Aaron is right. But I wish to offer a stronger thesis: What mayo clinic, and MD Anderson and other doctors are doing is unethical. They know damned well that their recommendations do not have proven survival benefits in randomized trials. They are making shit up based on unproven surrogate endpoints (MRD) and their own relationships with companies. They and their institutions make money from selling the idea that Mayo is somehow an ‘expert’ in myeloma. What does that mean? There is no good data to prove that given similar patients, they have better outcomes.
To me we live in a bizarre world. Doctors take hundreds of thousands of dollars from pharmaceutical companies and then recommend those costly, toxic drugs to patients for uses that lack good randomized data. The same doctors help the companies design the trials that repeatedly fail to run the right comparisons— which help ensure that their unproven recommendations remain unfalsifiable (you can’t say they are wrong, just that there is no proof they are right). The hospitals make money from autotransplant, and refuse to heed evidence saying it has no survival benefit (DETERMINATION). The doctors make money from second opinions, and don’t care if they confuse the patient while indulging their fantasy of being the best doctor. The system is fundamentally broken. It won’t be reformed from within. Only external pressure can crack it.
The first step you can do: is search your oncologist for drug company payments on open-payments and be skeptical when they take money from Abbvie and recommend venetoclax maintainence.
This is what killed my father in law in 2017. He was extremely healthy -it took a long time to get a diagnosis of amyloidosis (2016) & the local doctor said a bone marrow transplant was essentially the only option for treatment. He picked up the phone & called the Mayo. He was offered a trial -apparently they told him “well if it doesn’t work you can still get the bone marrow transplant.” That is the most unethical advice.
His health deteriorated as he wasted hours driving 2 hours each way to the Mayo for their [stupid] study. No one ever monitored his progression or told him “hey last chance for the bone marrow transplant.” By November of 2016 he had a stroke-induced by an ER visit in which they laid him down & didn’t move him enough to keep circulation going. He worked so hard to recover from the stroke-but was still in the study. (Again where are the ethics people?!) Then by March of 2017 he was in ICU at the Mayo -no one was honest about his condition. He was _dying_. My husband had to make the call to remove the tube. We had two young children at the time & were expecting another.

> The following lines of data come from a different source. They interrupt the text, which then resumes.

(* ===== verification/Env.v ===== *)
(** * A quiet environment

    An answer for every foreign call, with no state: files cannot be opened, no
    memory can be allocated, queues are empty and the printer is busy.  Concrete
    environments override the calls they are about. *)

From S2P Require Import Prelude Prog Net Vendor VendorRef Data Ffi.

Section env.
Context `{V : Vendor}.

Definition quiet_lwip {X} (c : lwip_call X) : X :=
  match c in lwip_call X return X with
  | derusting_tcp_sndbuf _ => 0
  | derusting_holds_tcpip_core_lock => false
  | derusting_tcp_has_refused_data _ => false
  | tcp_new => null
  | tcp_close _ => err_t.Ok
  | tcp_bind _ _ _ => err_t.Ok
  | tcp_listen_with_backlog _ _ => null
  | tcp_arg _ _ => tt
  | tcp_abort _ => tt
  | tcp_connect _ _ _ _ => err_t.Ok
  | tcp_accept _ _ => tt
  | tcp_recv _ _ => tt
  | tcp_err _ _ => tt
  | tcp_sent _ _ => tt
  | tcp_write _ _ _ => err_t.Ok
  | tcp_output _ => err_t.Ok
  | tcp_recved _ _ => tt
  | udp_new => null
  | udp_bind _ _ _ => err_t.Ok
  | udp_recv _ _ _ => tt
  | udp_remove _ => tt
  | udp_sendto _ _ _ _ => err_t.Ok
  | pbuf_free _ => 1
  | pbuf_alloc _ _ _ => null
  | sys_mutex_lock => tt
  | sys_mutex_unlock => tt
  | netif_default_is_null => true
  | netif_default_ip_addr => 0
  | tcpip_callback => err_t.Ok
  | tcp_process_refused_data _ => err_t.Ok
  end.

Definition no_info : FilInfo := mkFilInfo 0 0 0 0 [] [0].

Definition quiet_fs {X} (c : fs_call X) : X :=
  match c in fs_call X return X with
  | fopen _ _ => null
  | fwrite d _ => len d
  | fread _ _ => []
  | fclose _ => tt
  | fseek _ _ _ => 0
  | ftell _ => 0
  | fflush _ => 0
  | unlink _ => 0
  | rename _ _ => 0
  | f_stat _ => (FResult.NoFile, no_info)
  | f_findfirst _ _ => (FResult.Ok, null, no_info)
  | f_closedir _ => FResult.Ok
  end.

Definition quiet_marlin {X} (c : marlin_call X) : X :=
  match c in marlin_call X return X with
  | derusting_gcode_cmd _ => true
  | derusting_is_idle => false
  | ready_flag_load => false
  | ready_flag_store _ => tt
  | derusting_update_ui => tt
  end.

Definition quiet_hal {X} (c : hal_call X) : X :=
  match c in hal_call X return X with HAL_RNG_GenerateRandomNumber => (0, 0) end.

Definition quiet_log {X} (c : log_call X) : X :=
  match c in log_call X return X with derusting_log_event _ _ => tt end.

Definition quiet_rt (u : Uuid) {X} (c : rt_call X) : X :=
  match c in rt_call X return X with
  | pcb_load _ => null
  | pcb_store _ _ => tt
  | pcb_swap _ _ => null
  | listener_try_send _ => true
  | listener_receive => null
  | listener_try_receive => None
  | conn_try_send _ => true
  | conn_receive => None
  | conn_try_receive => None
  | conn_clear => []
  | udp_try_send _ _ => true
  | udp_receive => (mkAddr 0 0 0 0, mkPacketBuffer [] [])
  | files_try_send _ => true
  | files_receive => u
  | put_signal _ => tt
  | put_wait => err_t.Ok
  | callback_signal_wait => tt
  | timer_after_millis _ => tt
  | timer_after_secs _ => tt
  | instant_now => 0
  | instant_elapsed _ => 0
  | addresses_lock => book_new
  | addresses_unlock _ => tt
  | jobs_lock => None
  | jobs_unlock _ => tt
  | uuid_new_v7 _ _ => u
  | slice_read s => s
  | vTaskDelay _ => tt
  | xTaskGetCurrentTaskHandle => null
  | task_token _ => true
  | spawn _ => tt
  end.

Definition quiet (u : Uuid) {X} (c : call X) : X :=
  match c in call X return X with
  | CLwip c => quiet_lwip c
  | CFs c => quiet_fs c
  | CMarlin c => quiet_marlin c
  | CHal c => quiet_hal c
  | CLog c => quiet_log c
  | CRt c => quiet_rt u c
  end.
End env.

(** ** A scripted environment

    The packets and file contents that will arrive, the address of the machine, the handles
    that are given out and the state behind the two mutexes; everything else
    is as in the quiet environment, except that the printer is ready. *)

Section demo.
Context `{V : Vendor}.

Record demo : Type := mkDemo {
  d_conn : list (option PacketBuffer);
  d_udp : list (Ipv4Addr * PacketBuffer);
  d_reads : list bytes;
  d_pcb : ptr;
  d_file : ptr;
  d_addr : Z;
  d_book : Book;
  d_jobs : option LedgerState;
  d_now : Z
}.

Definition demo_rt (u : Uuid) {X} (c : rt_call X) (s : demo) : X * demo :=
  let '(mkDemo conn udp rd pcb file addr book jobs now) := s in
  match c in rt_call X return X * demo with
  | pcb_load _ => (pcb, s)
  | pcb_swap _ p => (pcb, mkDemo conn udp rd p file addr book jobs now)
  | listener_receive => (pcb, s)
  | conn_receive =>
      match conn with [] => (None, s) | m :: conn => (m, mkDemo conn udp rd pcb file addr book jobs now) end
  | udp_receive =>
      match udp with
      | [] => (quiet_rt u udp_receive, s)
      | m :: udp => (m, mkDemo conn udp rd pcb file addr book jobs now)
      end
  | addresses_lock => (book, s)
  | addresses_unlock b => (tt, mkDemo conn udp rd pcb file addr b jobs now)
  | jobs_lock => (jobs, s)
  | jobs_unlock l => (tt, mkDemo conn udp rd pcb file addr book l now)
  | instant_now => (now, s)
  | instant_elapsed t => (now - t, s)
  | c => (quiet_rt u c, s)
  end.

Definition demo_env (u : Uuid) : handler call demo := fun X c s =>
  match c in call X return X * demo with
  | CLwip c =>
      (match c in lwip_call X return X with
       | netif_default_is_null => false
       | netif_default_ip_addr => d_addr s
       | derusting_tcp_sndbuf _ => 100
       | tcp_new => d_pcb s
       | tcp_listen_with_backlog _ _ => d_pcb s
       | udp_new => d_pcb s
       | pbuf_alloc _ _ _ => 9
       | c => quiet_lwip c
       end, s)
  | CFs c =>
      match c in fs_call X return X * demo with
      | fopen _ _ => (d_file s, s)
      | f_stat _ => (FResult.Ok, mkFilInfo 3 0 0 0 [] [0], s)
      | fread _ _ =>
          match d_reads s with
          | [] => ([], s)
          | b :: rd => (b, mkDemo (d_conn s) (d_udp s) rd (d_pcb s) (d_file s) (d_addr s) (d_book s) (d_jobs s) (d_now s))
          end
      | c => (quiet_fs c, s)
      end
  | CMarlin c =>
      (match c in marlin_call X return X with
       | derusting_is_idle => true
       | ready_flag_load => true
       | c => quiet_marlin c
       end, s)
  | CRt c => demo_rt u c s
  | c => (quiet u c, s)
  end.
End demo.

(** A packet made of the given chunks, the first at address 1. *)
Fixpoint demo_chain (a : ptr) (cs : list bytes) : list pbuf :=
  match cs with
  | [] => []
  | c :: cs => mkPbuf a c (len (concat (c :: cs))) (len c) :: demo_chain (a + 1) cs
  end.

Definition demo_packet (cs : list bytes) : PacketBuffer := mkPacketBuffer (demo_chain 1 cs) (demo_chain 1 cs).

(** A small job id, an encoder of messages and the machine 10.0.0.5. *)
Definition demo_id (n : Z) : ref_uuid := uuid_of [n].

Definition demo_addr (h : Z) : Ipv4Addr := mkAddr 10 0 0 h.

Definition demo_start (conn : list (option PacketBuffer)) : @demo ref_vendor :=
  mkDemo conn [] [] 5 7 (to_be (to_bits (demo_addr 5))) book_new None 1000.

Definition demo_h : handler call (@demo ref_vendor) := demo_env (demo_id 3).
(** What the comment on [async_lwip] warns of: if this happens before the signal, the thread has a dangling pointer. *)
Lemma abandoned_dangles ws es s i w :
  handoff_run (handoff_new ws) es s -> callers s i = mkCaller w Waiting (Some (mkThreadContext w None)) -> dangling (abandon i s).
Proof.
  intros Hr Hi. pose proof (proj2 (handoff_run_ok _ [] _ _ Hr (handoff_new_ok ws)) i) as Hc. rewrite Hi in Hc.
  exists i. split; [cbn; by rewrite with_caller_same|]. inversion Hc as [|w' Hm Ht|w' p tr Hm Ht| |]; subst; [by left|right; by eexists].
Qed.
End handoff.

(** ** Two calls at once *)

Definition demo_closure : nat -> @closure_t ref_vendor := fun _ => p ← lwip tcp_new; Ret (Ok tt).

Definition demo_handoff : list (nat * side * event (@call ref_vendor)) :=
  [(0%nat, By_task, Ev (CLwip tcpip_callback) err_t.Ok); (1%nat, By_task, Ev (CLwip tcpip_callback) err_t.Ok);
   (0%nat, By_thread, Ev (CLwip tcp_new) 5); (0%nat, By_task, Ev (CRt callback_signal_wait) tt)].

(** The second waits while the first is served and returns. *)
Lemma demo_handoff_run :
  exists s, handoff_run (handoff_new demo_closure) demo_handoff s /\
    reached (callers s 0%nat) = Returned (Ok tt) /\ reached (callers s 1%nat) = Waiting.
Proof.
  eexists. split; [|split].
  - unfold demo_handoff. eapply handoff_run_seen; [eapply Enqueue; reflexivity|].
    eapply handoff_run_seen; [eapply Enqueue; reflexivity|]. eapply handoff_run_silent; [eapply Take; reflexivity|].
    eapply handoff_run_seen; [eapply Run; reflexivity|]. eapply handoff_run_silent; [eapply Signal; reflexivity|].
    eapply handoff_run_seen; [eapply Wake; reflexivity|]. apply Handoff_nil.
  - reflexivity.
  - reflexivity.
Qed.

Lemma handoff_refines_witness :
  exists s, handoff_run (handoff_new demo_closure) demo_handoff s /\ reached (callers s 0%nat) = Returned (Ok tt) /\
    exec (async_lwip (demo_closure 0%nat)) (own 0 demo_handoff) (Done (Ok tt)) /\
    exists es' s' r, handoff_run s es' s' /\ reached (callers s' 1%nat) = Returned r.
Proof.
  destruct demo_handoff_run as (s & Hr & H0 & H1). exists s. split; [exact Hr|]. split; [exact H0|].
  destruct (handoff_refines (V := ref_vendor) (demo_id 3) demo_closure demo_handoff s Hr) as (_ & Hx & _ & Hw).
  split; [exact (Hx 0%nat (Ok tt) H0)|]. apply Hw; [|exact H1]. intros i. apply total_call. intros x. apply total_ret.
Defined.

I will never recommend any one participate in a trial. I will never trust the Mayo again. I should add-despite this my husband & I both got the Covid vaccine & regret it. (Bad side effects for both of us; heart damage for my husband & possibly me too.) we had moderna & there is more bad news each month on what was essentially a drug trial on all of us.
This was a great post. In view of the financial relationships of the consultants, should they not disclose their financial involvements with the companies and institutions they recommend all detailed with their consultations.